The pattern is almost always the same:

  1. A listing appears on Facebook Marketplace, Kijiji, or a free classifieds site at a rent noticeably below market for the neighbourhood.
  2. The photos look professional — often copied from a real listing on Realtor.ca or another rental site.
  3. The 'landlord' says they're currently overseas for work, a missionary trip, military deployment, or family emergency.
  4. They can't show the unit in person but will mail the keys after you pay first month's rent + damage deposit by e-transfer or wire.
  5. You send the money. The keys never arrive. The 'landlord' goes silent or blocks you.

Newcomer-heavy neighbourhoods in NE Calgary, Saddle Ridge, Falconridge, and Coral Springs are common targets because scammers know recent arrivals are under pressure to find housing quickly.

Red flags to walk away from

  • Rent is significantly below market for the same neighbourhood
  • Owner is 'out of the country' or 'overseas' and can't meet
  • You're asked to send money before viewing the unit
  • Payment must be by e-transfer, wire, gift card, or crypto with no other option
  • The 'landlord' uses urgency: 'I have many interested people, please send deposit today'
  • Email comes from a free address (Gmail, Yahoo) when the listing claims a property management company
  • Photos look pulled from a magazine or have a watermark from another listing site
  • You can't find the property address listed elsewhere or it appears to be a real home that's been for sale recently

Verify before sending anything

Before committing to any rental:

  • View the unit in person. No exceptions. If the landlord refuses, walk away.
  • Reverse image search the listing photos — Google Images can show whether the photos appear on other listings or stock-photo sites.
  • Look up the property address on Realtor.ca, Property Assessment search (calgary.ca/assessment), or Google Street View.
  • Verify the landlord's identity — ask for ID. Real landlords expect this and won't be offended.
  • Confirm the property management company by calling their listed office number — not a number provided in the email.
  • Get a written lease that complies with the Alberta Residential Tenancies Act before paying any deposit.

Safe ways to pay a deposit

Once you've verified the landlord and viewed the unit, pay by methods that leave a paper trail:

  • Certified cheque or bank draft made out to the landlord or management company (not 'cash')
  • E-transfer after confirming the recipient's identity in person at the keys-handover
  • Get a signed and dated receipt for every dollar

In Alberta, security deposits cannot exceed one month's rent and must be held in an interest-bearing trust account [verify current deposit rules at servicealberta.gov.ab.ca].

If you've already been scammed

Move quickly:

  1. Contact your bank immediately and report the e-transfer as fraud.
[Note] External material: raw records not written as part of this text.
Ltac diff_step :=
  match goal with
  | |- always _ (bind _ _) => apply AlwaysFacts.always_bind; intros ?
  | |- always _ (Vis _ _) => cbn [always]; intros ?
  | |- always _ (Throw _) => exact I
  | |- always _ (Ret None) => exact I
  | |- always _ (Ret (Some _)) =>
      cbn [always NavSpec.present pd_current];
      first [apply fromFile_working | apply fromFile_staged
            | apply checked; assumption]
  | |- always _ (if ?c then _ else _) => destruct c eqn:?
  | |- always _ (match ?x with _ => _ end) => destruct x
  end.

Lemma getPreviousDiffUris_present repoPath uri ref skip firstParent :
  always present (getPreviousDiffUris repoPath uri ref skip firstParent).
Proof.
  unfold getPreviousDiffUris, Nav.getPreviousDiffUris.
  repeat diff_step.
Qed.

Lemma getPreviousLineDiffUris_present repoPath uri editorLine ref skip :
  always present (getPreviousLineDiffUris repoPath uri editorLine ref skip).
Proof.
  unfold getPreviousLineDiffUris, Nav.getPreviousLineDiffUris.
  repeat diff_step.
Qed.

(** X25. Whatever the awaited calls answer, the pair that
    [getPreviousDiffUris] or [getPreviousLineDiffUris] resolves to never has
    the deleted-or-missing revision as its current side (the staged sentinel
    being another sha than the deleted-or-missing one). *)
Theorem previous_diff_current_is_never_missing :
  forall (answer : forall X, Eff X -> X) (repoPath : string) (uri : Uri)
         (ref : option string) (skip : nat) (firstParent : bool)
         (editorLine : Z),
    match fst (run answer (getPreviousDiffUris repoPath uri ref skip firstParent))
    with
    | Resolved (Some d) => g_sha (pd_current d) <> Some deletedOrMissingSha
    | _ => True
    end
    /\ match fst (run answer
                    (getPreviousLineDiffUris repoPath uri editorLine ref skip))
       with
       | Resolved (Some d) => g_sha (pd_current d) <> Some deletedOrMissingSha
       | _ => True
       end.
Proof.
  intros answer repoPath uri ref skip firstParent editorLine. split.
  - pose proof (AlwaysFacts.always_run _ _ answer
                  (getPreviousDiffUris_present repoPath uri ref skip firstParent))
      as H.
    destruct (fst (run answer _)) as [[d|]|ex]; [exact H|exact I|exact I].
  - pose proof (AlwaysFacts.always_run _ _ answer
                  (getPreviousLineDiffUris_present repoPath uri editorLine ref skip))
      as H.
    destruct (fst (run answer _)) as [[d|]|ex]; [exact H|exact I|exact I].
Qed.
Recovery is rare once accepted, but worth trying.
  2. Report to Calgary Police Service non-emergency at 403-266-1234 or online at calgarypolice.ca.
  3. Report to the Canadian Anti-Fraud Centre at 1-888-495-8501 or antifraudcentre.ca.
  4. Report the listing on the platform (Facebook, Kijiji) to help take down the scam.
  5. Warn your community — share the scammer's name, phone, and photos in Filipino Calgary Facebook groups so others can avoid the same trap.

Don't be embarrassed to report. Scammers thrive on victims who stay quiet.

Common mistakes

  • Sending e-transfer 'just to hold the unit' before seeing it.
  • Trusting a written lease emailed by the scammer — paperwork doesn't validate ownership.
  • Believing 'I'm a kababayan, you can trust me' — scammers specifically target Filipino communities because trust is high.
  • Renting sight-unseen because you're new to Calgary and feel pressured to find housing — settlement agencies (CCIS, ISC) can help with temporary housing while you search safely.
  • Assuming Calgary Police won't help with 'small' fraud — every report builds the case against repeat scammers.